What the Akismet Dispute Was About

The immediate trigger was a Trac ticket proposing to include Akismet as a default connector on the new AI Connectors screen in WordPress 7.0. An Automattic-sponsored contributor had committed the change during the release candidate phase with limited public discussion. Core committers, including John Blackbourn (sponsored by Human Made), objected to the process: a significant product decision made without the standard review and consensus-building that major additions to core typically require.

Mullenweg had previously indicated he was against forcing Akismet into the Connectors screen. After reviewing the Slack thread, he reversed that position and directed that the change proceed, overruling the objecting committers. When the earlier position was noted, his response was direct: “I did say that, and have changed my mind and we’re doing this.”

The result: Akismet, an Automattic product, will appear on the WordPress 7.0 Connectors screen as of the May 20 release, following a process that multiple core committers had flagged as bypassing standard governance.

The Broader Critique

The Akismet dispute was the trigger, not the full scope of what Mullenweg posted. His critique extended to WordPress’s contribution model. He separately described Five for the Future data (the program through which companies pledge a percentage of their resources to WordPress development) as “worse than useless,” and called for a rethink of how corporate contributions are tracked and valued.

The community response has been significant. Developer Josh Collinsworth published a post titled “If WordPress is to survive, Matt Mullenweg must be removed,” which circulated widely in WordPress and developer communities.

The Governance Problem

WordPress operates under a BDFL (Benevolent Dictator for Life) model, with Mullenweg holding effective authority over both the WordPress Foundation and Automattic. The April incident illustrates what that model looks like under stress: a founder who is simultaneously the harshest critic of the project and the person with unilateral authority to override its maintainers.

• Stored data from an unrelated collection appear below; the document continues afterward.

(** ** Tracking *)

(** The intervals of a transaction are apart from each other. *)
Definition apart i j : Prop := cut_lt (right_cut i) (left_cut j).
Definition set_ok l : Prop := StronglySorted apart l /\ Forall proper l.

Lemma set_ok_app l l' : set_ok (l ++ l') <-> set_ok l /\ set_ok l' /\ (forall i j, i ∈ l -> j ∈ l' -> apart i j).
Proof. unfold set_ok. rewrite Forall_app, StronglySorted_app. naive_solver. Qed.
Lemma apart_left i j : proper i -> apart i j -> cut_lt (left_cut i) (left_cut j).
Proof. apply cut_lt_trans. Qed.
Lemma apart_right i j : proper j -> apart i j -> cut_lt (right_cut i) (right_cut j).
Proof. intros H H'. eapply cut_lt_trans; [exact H'|exact H]. Qed.

Lemma split_spec new l : set_ok l -> exists le gt, set_split new l = (le, gt) /\ l = le ++ gt /\
  (forall i, i ∈ le -> cut_le (left_cut i) (left_cut new)) /\ (forall i, i ∈ gt -> cut_lt (left_cut new) (left_cut i)).
Proof.
  induction l as [|j l IH]; intros Hok; [by exists [], []; split_and!; [..|set_solver|set_solver]|]. cbn [set_split].
  destruct Hok as [Hs Hp]. apply StronglySorted_inv in Hs as [Hs Hf]. apply Forall_cons in Hp as [Hpj Hp].
  destruct (Z.leb_spec (vy_read_interval_cmpl j new) 0) as [H|H].
  - destruct IH as (le & gt & -> & -> & H1 & H2); [done|]. exists (j :: le), gt. split_and!; [done|done| |done].
    intros i Hi. apply elem_of_cons in Hi as [->|Hi]; [by apply cmpl_le|by apply H1].
  - exists [], (j :: l). split_and!; [done|done|set_solver|]. assert (cut_lt (left_cut new) (left_cut j)) as Hj by (intros Hc; apply cmpl_le in Hc; lia).
    intros i Hi. apply elem_of_cons in Hi as [->|Hi]; [done|]. rewrite Forall_forall in Hf. eapply cut_lt_trans; [exact Hj|]. by apply apart_left, Hf.
Qed.

Lemma merge_right_spec new gt : set_ok gt -> (forall i, i ∈ gt -> cut_lt (left_cut new) (left_cut i)) ->
  exists ms rest, merge_right new gt = Some ms /\ gt = ms ++ rest /\
    (forall i, i ∈ ms -> cut_le (left_cut i) (right_cut new)) /\ (forall i, i ∈ rest -> apart new i).
Proof.
  induction gt as [|j gt IH]; intros Hok Hl; [by exists [], []; split_and!; [..|set_solver|set_solver]|]. cbn [merge_right].
  destruct (should_merge_spec new j) as (m & -> & Hm); [apply cut_lt_le, Hl; by left|]. cbn.
  destruct Hok as [Hs Hp]. apply StronglySorted_inv in Hs as [Hs Hf]. apply Forall_cons in Hp as [Hpj Hp]. destruct m.
  - destruct IH as (ms & rest & -> & -> & H1 & H2); [done|intros i Hi; apply Hl; by right|]. cbn. exists (j :: ms), rest.
    split_and!; [done|done| |done]. intros i Hi. apply elem_of_cons in Hi as [->|Hi]; [by apply Hm|by apply H1].
  - exists [], (j :: gt). split_and!; [done|done|set_solver|]. assert (apart new j) as Hj by (intros Hc; apply Hm in Hc; done).
    intros i Hi. apply elem_of_cons in Hi as [->|Hi]; [done|]. rewrite Forall_forall in Hf. eapply cut_lt_trans; [exact Hj|]. by apply apart_left, Hf.
Qed.

(** There is no key between the new interval and one to be merged with it. *)
Definition touches new i : Prop := cut_le (left_cut i) (right_cut new) /\ cut_le (left_cut new) (right_cut i).

Lemma track_merge_spec new l : set_ok l -> proper new ->
  (track_merge new l = Some None /\ exists i, i ∈ l /\ cut_le (left_cut i) (left_cut new) /\ cut_le (right_cut new) (right_cut i)) \/
  (exists pre merge rest, track_merge new l = Some (Some merge) /\ l = pre ++ merge ++ rest /\
    Forall (touches new) merge /\ (forall i, i ∈ pre -> apart i new) /\ (forall i, i ∈ rest -> apart new i)).
Proof.
  intros Hok Hp. unfold track_merge. destruct (split_spec new l Hok) as (le & gt & -> & -> & Hle & Hgt).
  apply set_ok_app in Hok as (Hok1 & Hok2 & Hap). destruct (merge_right_spec new gt Hok2 Hgt) as (ms & rest & -> & -> & Hms & Hrest).
  assert (Forall (touches new) ms) as Ht.
  { apply Forall_forall. intros i Hi. split; [by apply Hms|]. assert (i ∈ ms ++ rest) as Hi' by set_solver. transitivity (left_cut i); [by apply cut_lt_le, Hgt|].
    destruct Hok2 as [_ Hp2]. rewrite Forall_forall in Hp2. by apply cut_lt_le, Hp2. }
  destruct le as [|i le _] using rev_ind; [right; exists [], ms, rest; cbn; split_and!; try done; set_solver|].
  rewrite last_snoc. destruct (Z.leb_spec 0 (vy_read_interval_cmpr i new)) as [H|H].
  { left. split; [done|]. exists i. split_and!; [set_solver|apply Hle; set_solver|by apply cmpr_ge]. }
  right. destruct (should_merge_spec i new) as (m & -> & Hm); [apply Hle; set_solver|]. cbn.
  apply set_ok_app in Hok1 as (Hokl & Hoki & Hapl). destruct Hoki as [_ Hpi]. apply Forall_inv in Hpi.
  assert (cut_le (right_cut i) (right_cut new)) as Hr by (apply cmpr_le; lia).
  assert (forall x, x ∈ le -> apart x new) as Hx.
  { intros x Hx. specialize (Hapl x i Hx ltac:(by left)). eapply cut_lt_le_trans; [exact Hapl|]. apply Hle. set_solver. }
  destruct m.
  - exists le, (i :: ms), rest. split_and!; [done|by rewrite <- app_assoc| |done|done]. constructor; [|done]. split; [|by apply Hm].
    transitivity (right_cut i); [by apply cut_lt_le|done].
  - exists (le ++ [i]), ms, rest. split_and!; [done|done|done| |done]. intros x Hx'. apply elem_of_app in Hx' as [Hx'|Hx']; [by apply Hx|].
    apply list_elem_of_singleton in Hx' as ->. intros Hc. apply Hm in Hc. done.
Qed.

(** The new interval has grown to the bounds of those merged with it. *)
Record widened new merge m : Prop := {
  gr_addr : iv_addr m = iv_addr new;
  gr_tx : iv_tx m = iv_tx new;
  gr_from : forall e, e ∈ bounds m -> exists i, i ∈ new :: merge /\ e ∈ bounds i;
  gr_left : exists i, i ∈ new :: merge /\ left_cut m = left_cut i;
  gr_right : exists i, i ∈ new :: merge /\ right_cut m = right_cut i;
  gr_min : forall i, i ∈ new :: merge -> cut_le (left_cut m) (left_cut i);
  gr_max : forall i, i ∈ new :: merge -> cut_le (right_cut i) (right_cut m);
}.
Lemma set_ok_first i l : set_ok (i :: l) -> forall j, j ∈ i :: l -> cut_le (left_cut i) (left_cut j).
Proof.
  intros [Hs Hp] j Hj. apply StronglySorted_inv in Hs as [_ Hf]. apply Forall_inv in Hp. rewrite Forall_forall in Hf.
  apply elem_of_cons in Hj as [->|Hj]; [done|]. by apply cut_lt_le, apart_left, Hf.
Qed.
Lemma set_ok_last i l : set_ok (l ++ [i]) -> forall j, j ∈ l ++ [i] -> cut_le (right_cut j) (right_cut i).
Proof.
  intros (_ & [_ Hp] & Ha)%set_ok_app j Hj. apply Forall_inv in Hp. apply elem_of_app in Hj as [Hj|Hj].
  - apply cut_lt_le, apart_right; [done|]. apply Ha; [done|by left].
  - by apply list_elem_of_singleton in Hj as ->.
Qed.
Lemma merge_bounds_spec new merge : set_ok merge -> widened new merge (merge_bounds new merge).
Proof.
  intros Hok. destruct merge as [|x l _] using rev_ind.
  { cbn. split; try done; try (exists new; split; [by left|done]); intros i Hi; try (by apply list_elem_of_singleton in Hi as ->). }
  pose proof (set_ok_last x l Hok) as Hl. destruct (l ++ [x]) as [|f r] eqn:E; [by destruct l|]. pose proof (set_ok_first f r Hok) as Hf.
  assert (f ∈ f :: r /\ x ∈ f :: r) as [Hfi Hxi] by (split; [by left|]; rewrite <- E; apply elem_of_app; right; by left).
  unfold merge_bounds. assert (last (f :: r) = Some x) as -> by (by rewrite <- E, last_snoc).
  set (n := if 0 <? _ then _ else new). set (m := if _ <? 0 then _ else n).
  assert (left_cut n = left_cut f /\ cut_le (left_cut f) (left_cut new) /\ iv_left n = iv_left f \/
          left_cut n = left_cut new /\ cut_le (left_cut new) (left_cut f) /\ iv_left n = iv_left new) as Hn.
  { subst n. destruct (Z.ltb_spec 0 (vy_read_interval_cmpl new f)) as [H|H]; [left|right].
    - split_and!; [done| |done]. apply cmpl_flip in H. apply cmpl_le. lia.
    - split_and!; [done|by apply cmpl_le|done]. }
  assert (right_cut n = right_cut new /\ iv_right n = iv_right new /\ iv_addr n = iv_addr new /\ iv_tx n = iv_tx new) as (Hn2 & Hn3 & Hn4 & Hn5).
  { subst n. by destruct (0 <? _). }
  assert (left_cut m = left_cut n /\ iv_left m = iv_left n /\ iv_addr m = iv_addr n /\ iv_tx m = iv_tx n) as (Hm & Hm3 & Hm4 & Hm5).
  { subst m. by destruct (_ <? 0). }
  assert (right_cut m = right_cut x /\ cut_le (right_cut new) (right_cut x) /\ iv_right m = iv_right x \/
          right_cut m = right_cut new /\ cut_le (right_cut x) (right_cut new) /\ iv_right m = iv_right new) as Hm2.
  { subst m. rewrite <- Hn2, <- Hn3. destruct (Z.ltb_spec (vy_read_interval_cmpr n x) 0) as [H|H]; [left|right].
    - split_and!; [done| |done]. apply cmpr_le. lia.
    - split_and!; [done| |done]. by apply cmpr_ge. }
  clearbody m n. split; try congruence.
  - intros e He. unfold bounds in He. rewrite Hm3 in He.
    assert (e = iv_left new \/ e = iv_left f \/ e = iv_right new \/ e = iv_right x) as He'.
    { apply elem_of_cons in He as [->|He]; [destruct Hn as [(_ & _ & ->)|(_ & _ & ->)]; tauto|].
      apply list_elem_of_singleton in He as ->. destruct Hm2 as [(_ & _ & ->)|(_ & _ & ->)]; tauto. }
    destruct He' as [->|[->|[->| ->]]]; [exists new|exists f|exists new|exists x]; (split; [|unfold bounds; (by left) || (by right; left)]); (by left) || (by right).
  - destruct Hn as [(Hn & _)|(Hn & _)]; [exists f|exists new]; (split; [(by left) || (by right)|congruence]).
  - destruct Hm2 as [(Hn' & _)|(Hn' & _)]; [exists x|exists new]; (split; [(by left) || (by right)|congruence]).
  - intros i Hi. rewrite Hm. apply elem_of_cons in Hi as [->|Hi]; [by destruct Hn as [(-> & ? & _)|(-> & ? & _)]|].
    specialize (Hf i Hi). destruct Hn as [(-> & ? & _)|(-> & ? & _)]; [done|by transitivity (left_cut f)].
  - intros i Hi. apply elem_of_cons in Hi as [->|Hi]; [by destruct Hm2 as [(-> & ? & _)|(-> & ? & _)]|].
    specialize (Hl i Hi). destruct Hm2 as [(-> & ? & _)|(-> & ? & _)]; [done|by transitivity (right_cut x)].
Qed.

This is not a new tension in WordPress governance, but the timing is notable. WordPress 7.0 is scheduled for release on May 20, weeks away. During the release candidate phase, core committers found their decisions reversed after a Slack message thread. That is the decision-making environment in which the final version of WordPress 7.0 is being shaped.

For businesses built on WordPress, the incident raises process questions, not technical ones. The software will ship on May 20. The question is what it reveals about how core decisions get made in future versions, and under what circumstances.

What This Means for the WordPress Ecosystem

For managed WordPress hosts, two practical questions follow from the April incident. First, Five for the Future: Mullenweg publicly called the contribution tracking data “worse than useless” and called for a rethink of the program. That affects how companies justify and structure their WordPress investment, and what the long-term contributor base looks like. Second, enterprise positioning: businesses evaluating WordPress as a platform now have a recent, documented incident about how core decisions get made during release cycles and what happens when the project lead changes his mind.

Neither question is new to anyone who has followed WordPress governance closely. But the timing, weeks before a major release with public criticism coming from WordPress’s own founder, gives them more weight than they typically carry.